→ Your instructions: Range to reproduce from the entries below: the line with "Fixpoint is_ascii (s", the line with "End WithUnicode.", and every line in between. Give them exactly and give nothing else.

***** Input data

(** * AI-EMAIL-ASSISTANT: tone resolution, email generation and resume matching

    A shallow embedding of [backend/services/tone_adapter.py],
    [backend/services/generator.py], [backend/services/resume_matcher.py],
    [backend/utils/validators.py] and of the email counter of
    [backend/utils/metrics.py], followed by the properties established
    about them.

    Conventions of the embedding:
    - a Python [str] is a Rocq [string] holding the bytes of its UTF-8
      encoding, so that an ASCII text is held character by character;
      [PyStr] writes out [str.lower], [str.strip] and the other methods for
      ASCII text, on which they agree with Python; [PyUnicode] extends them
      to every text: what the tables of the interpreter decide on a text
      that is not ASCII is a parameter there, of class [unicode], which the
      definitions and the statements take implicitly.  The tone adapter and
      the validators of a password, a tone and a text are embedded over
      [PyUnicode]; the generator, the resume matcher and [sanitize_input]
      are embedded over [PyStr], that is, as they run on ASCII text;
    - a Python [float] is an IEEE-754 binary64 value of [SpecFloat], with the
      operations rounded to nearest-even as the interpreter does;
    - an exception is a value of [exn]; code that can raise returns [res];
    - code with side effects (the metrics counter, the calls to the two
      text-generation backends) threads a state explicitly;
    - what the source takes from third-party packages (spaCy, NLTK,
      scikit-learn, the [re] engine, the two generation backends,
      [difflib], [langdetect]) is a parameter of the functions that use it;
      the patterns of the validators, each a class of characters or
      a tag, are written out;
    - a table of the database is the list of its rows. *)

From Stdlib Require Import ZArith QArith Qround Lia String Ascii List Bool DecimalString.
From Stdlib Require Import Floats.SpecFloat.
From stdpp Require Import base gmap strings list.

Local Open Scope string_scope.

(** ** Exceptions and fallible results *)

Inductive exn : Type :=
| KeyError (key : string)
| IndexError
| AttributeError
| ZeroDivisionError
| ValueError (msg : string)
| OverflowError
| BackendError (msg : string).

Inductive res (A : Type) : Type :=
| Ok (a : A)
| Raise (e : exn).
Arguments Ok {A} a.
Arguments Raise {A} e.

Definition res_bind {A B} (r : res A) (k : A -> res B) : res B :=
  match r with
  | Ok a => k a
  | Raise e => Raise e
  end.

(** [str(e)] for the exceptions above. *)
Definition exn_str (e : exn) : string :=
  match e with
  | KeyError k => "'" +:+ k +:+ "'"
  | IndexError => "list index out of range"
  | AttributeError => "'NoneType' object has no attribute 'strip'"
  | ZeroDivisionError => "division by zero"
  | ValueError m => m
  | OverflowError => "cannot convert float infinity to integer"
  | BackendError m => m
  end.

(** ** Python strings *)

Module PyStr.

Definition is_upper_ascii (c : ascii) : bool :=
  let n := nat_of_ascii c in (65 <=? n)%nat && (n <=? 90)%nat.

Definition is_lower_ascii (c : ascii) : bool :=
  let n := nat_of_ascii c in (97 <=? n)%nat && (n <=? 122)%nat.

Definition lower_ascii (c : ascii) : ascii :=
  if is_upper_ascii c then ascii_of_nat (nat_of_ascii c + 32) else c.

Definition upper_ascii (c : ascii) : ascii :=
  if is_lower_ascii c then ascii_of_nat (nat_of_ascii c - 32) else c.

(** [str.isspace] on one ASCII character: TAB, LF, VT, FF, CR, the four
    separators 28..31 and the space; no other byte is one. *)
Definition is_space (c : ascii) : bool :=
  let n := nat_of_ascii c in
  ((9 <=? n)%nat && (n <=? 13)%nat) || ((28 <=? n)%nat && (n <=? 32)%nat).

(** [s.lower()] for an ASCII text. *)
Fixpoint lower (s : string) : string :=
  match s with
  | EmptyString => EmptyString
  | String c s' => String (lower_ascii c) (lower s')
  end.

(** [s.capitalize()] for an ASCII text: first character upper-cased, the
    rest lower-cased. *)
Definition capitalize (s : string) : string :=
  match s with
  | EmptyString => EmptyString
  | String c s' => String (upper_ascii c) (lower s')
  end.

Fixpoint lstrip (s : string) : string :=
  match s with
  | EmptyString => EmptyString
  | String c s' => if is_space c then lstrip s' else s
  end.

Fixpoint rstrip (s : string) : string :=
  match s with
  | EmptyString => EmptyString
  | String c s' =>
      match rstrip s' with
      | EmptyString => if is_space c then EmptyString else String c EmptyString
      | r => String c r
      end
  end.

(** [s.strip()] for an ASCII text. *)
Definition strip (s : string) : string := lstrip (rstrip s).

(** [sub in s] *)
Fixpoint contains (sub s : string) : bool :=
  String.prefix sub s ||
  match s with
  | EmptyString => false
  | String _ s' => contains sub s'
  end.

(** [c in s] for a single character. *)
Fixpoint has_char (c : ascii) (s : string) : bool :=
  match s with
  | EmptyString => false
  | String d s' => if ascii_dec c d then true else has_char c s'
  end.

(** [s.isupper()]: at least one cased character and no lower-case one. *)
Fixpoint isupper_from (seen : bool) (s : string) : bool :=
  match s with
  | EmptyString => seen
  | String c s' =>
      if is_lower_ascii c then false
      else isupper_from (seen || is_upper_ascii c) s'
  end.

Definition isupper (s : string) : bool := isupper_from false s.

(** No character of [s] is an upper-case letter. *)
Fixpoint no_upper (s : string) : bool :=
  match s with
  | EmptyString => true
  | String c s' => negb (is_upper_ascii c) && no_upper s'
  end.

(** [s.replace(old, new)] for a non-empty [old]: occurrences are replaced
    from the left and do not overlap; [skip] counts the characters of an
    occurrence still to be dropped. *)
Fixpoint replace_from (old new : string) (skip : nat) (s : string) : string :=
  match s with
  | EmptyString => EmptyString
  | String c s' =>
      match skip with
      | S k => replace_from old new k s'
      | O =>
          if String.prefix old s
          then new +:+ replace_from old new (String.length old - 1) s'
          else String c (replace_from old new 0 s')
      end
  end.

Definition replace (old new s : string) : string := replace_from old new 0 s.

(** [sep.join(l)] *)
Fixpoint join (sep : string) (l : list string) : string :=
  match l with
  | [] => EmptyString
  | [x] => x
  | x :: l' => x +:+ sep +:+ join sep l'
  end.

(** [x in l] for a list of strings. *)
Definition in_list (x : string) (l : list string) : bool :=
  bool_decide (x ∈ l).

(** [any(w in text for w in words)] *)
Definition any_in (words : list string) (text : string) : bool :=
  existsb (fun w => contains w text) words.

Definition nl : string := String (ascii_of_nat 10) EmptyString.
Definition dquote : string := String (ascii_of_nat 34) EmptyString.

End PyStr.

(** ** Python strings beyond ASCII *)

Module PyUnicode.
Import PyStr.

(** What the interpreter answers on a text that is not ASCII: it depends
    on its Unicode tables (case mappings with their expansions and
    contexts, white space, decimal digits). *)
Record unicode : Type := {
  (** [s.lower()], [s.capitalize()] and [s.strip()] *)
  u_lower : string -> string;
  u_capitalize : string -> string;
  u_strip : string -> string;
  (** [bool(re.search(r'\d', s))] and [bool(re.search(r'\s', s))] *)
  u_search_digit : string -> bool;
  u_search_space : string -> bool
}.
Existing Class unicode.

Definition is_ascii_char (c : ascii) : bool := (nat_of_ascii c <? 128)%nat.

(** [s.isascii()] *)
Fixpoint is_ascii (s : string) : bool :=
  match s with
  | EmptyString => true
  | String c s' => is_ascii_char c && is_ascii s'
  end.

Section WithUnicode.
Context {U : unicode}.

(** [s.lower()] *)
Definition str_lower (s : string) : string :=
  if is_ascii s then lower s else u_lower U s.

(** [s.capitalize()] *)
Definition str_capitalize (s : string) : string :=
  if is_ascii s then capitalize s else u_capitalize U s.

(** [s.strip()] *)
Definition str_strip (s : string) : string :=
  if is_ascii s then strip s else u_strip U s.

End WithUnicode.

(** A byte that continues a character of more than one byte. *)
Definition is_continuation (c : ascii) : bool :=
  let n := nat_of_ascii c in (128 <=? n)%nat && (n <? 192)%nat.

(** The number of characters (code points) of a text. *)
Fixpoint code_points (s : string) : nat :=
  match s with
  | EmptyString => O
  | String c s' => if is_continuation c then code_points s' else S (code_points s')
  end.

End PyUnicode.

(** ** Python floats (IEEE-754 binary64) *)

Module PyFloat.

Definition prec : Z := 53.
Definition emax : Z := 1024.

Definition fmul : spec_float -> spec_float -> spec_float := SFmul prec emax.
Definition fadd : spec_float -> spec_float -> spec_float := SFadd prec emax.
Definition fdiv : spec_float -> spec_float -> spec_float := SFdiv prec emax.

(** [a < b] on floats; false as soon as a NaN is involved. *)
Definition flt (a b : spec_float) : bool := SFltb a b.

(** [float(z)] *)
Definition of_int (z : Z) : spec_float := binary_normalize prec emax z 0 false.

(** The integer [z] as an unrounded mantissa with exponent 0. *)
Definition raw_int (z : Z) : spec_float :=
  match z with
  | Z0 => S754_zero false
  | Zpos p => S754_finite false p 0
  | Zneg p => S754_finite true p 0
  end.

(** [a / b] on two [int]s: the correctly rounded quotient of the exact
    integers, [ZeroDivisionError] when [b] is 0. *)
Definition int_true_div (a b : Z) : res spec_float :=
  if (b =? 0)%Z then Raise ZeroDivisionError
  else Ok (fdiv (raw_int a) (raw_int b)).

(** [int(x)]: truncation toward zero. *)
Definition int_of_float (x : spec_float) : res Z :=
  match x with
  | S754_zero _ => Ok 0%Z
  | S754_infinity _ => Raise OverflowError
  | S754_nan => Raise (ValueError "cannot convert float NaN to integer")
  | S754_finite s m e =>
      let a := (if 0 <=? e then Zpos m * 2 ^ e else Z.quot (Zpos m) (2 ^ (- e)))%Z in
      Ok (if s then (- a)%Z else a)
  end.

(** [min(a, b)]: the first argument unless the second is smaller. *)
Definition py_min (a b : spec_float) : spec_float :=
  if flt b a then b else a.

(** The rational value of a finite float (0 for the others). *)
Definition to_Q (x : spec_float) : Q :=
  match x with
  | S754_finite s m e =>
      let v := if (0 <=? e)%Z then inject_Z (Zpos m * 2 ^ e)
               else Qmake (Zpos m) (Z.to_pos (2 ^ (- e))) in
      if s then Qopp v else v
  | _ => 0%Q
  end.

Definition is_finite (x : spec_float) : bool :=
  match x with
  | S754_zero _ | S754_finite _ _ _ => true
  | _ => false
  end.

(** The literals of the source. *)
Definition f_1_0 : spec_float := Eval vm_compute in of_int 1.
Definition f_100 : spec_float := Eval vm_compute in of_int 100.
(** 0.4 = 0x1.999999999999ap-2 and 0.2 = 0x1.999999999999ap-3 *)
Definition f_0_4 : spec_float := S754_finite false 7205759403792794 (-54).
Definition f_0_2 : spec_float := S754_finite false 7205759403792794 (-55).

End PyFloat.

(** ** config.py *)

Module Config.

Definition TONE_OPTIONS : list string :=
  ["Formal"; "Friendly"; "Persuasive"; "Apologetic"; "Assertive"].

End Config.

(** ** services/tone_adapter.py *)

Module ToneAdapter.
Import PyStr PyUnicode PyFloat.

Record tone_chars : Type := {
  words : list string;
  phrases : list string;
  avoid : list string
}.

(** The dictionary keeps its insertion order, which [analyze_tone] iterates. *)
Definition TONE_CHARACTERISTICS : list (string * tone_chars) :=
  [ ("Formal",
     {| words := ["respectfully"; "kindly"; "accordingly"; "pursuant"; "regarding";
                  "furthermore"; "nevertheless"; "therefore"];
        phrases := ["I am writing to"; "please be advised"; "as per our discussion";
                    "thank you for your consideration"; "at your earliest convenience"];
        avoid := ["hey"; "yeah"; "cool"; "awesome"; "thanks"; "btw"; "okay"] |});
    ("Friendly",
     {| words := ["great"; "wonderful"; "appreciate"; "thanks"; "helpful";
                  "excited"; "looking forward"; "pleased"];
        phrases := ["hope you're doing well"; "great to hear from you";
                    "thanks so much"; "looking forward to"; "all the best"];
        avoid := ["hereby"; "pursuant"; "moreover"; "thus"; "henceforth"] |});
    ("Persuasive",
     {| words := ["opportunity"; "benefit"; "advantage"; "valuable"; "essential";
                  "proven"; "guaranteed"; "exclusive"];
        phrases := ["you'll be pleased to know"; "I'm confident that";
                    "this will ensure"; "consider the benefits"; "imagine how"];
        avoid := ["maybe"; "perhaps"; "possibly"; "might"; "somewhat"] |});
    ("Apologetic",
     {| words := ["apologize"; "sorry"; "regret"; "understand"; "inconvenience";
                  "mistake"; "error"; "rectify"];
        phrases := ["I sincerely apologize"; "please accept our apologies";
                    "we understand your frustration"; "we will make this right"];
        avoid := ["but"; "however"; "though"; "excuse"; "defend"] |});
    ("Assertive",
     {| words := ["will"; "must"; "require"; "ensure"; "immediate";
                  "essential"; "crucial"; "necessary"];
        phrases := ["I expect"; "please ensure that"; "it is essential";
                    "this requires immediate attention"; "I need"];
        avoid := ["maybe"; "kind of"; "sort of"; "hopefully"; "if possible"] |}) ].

**********

→ Output for this exercise:
Fixpoint is_ascii (s : string) : bool :=
  match s with
  | EmptyString => true
  | String c s' => is_ascii_char c && is_ascii s'
  end.

Section WithUnicode.
Context {U : unicode}.

(** [s.lower()] *)
Definition str_lower (s : string) : string :=
  if is_ascii s then lower s else u_lower U s.

(** [s.capitalize()] *)
Definition str_capitalize (s : string) : string :=
  if is_ascii s then capitalize s else u_capitalize U s.

(** [s.strip()] *)
Definition str_strip (s : string) : string :=
  if is_ascii s then strip s else u_strip U s.

End WithUnicode.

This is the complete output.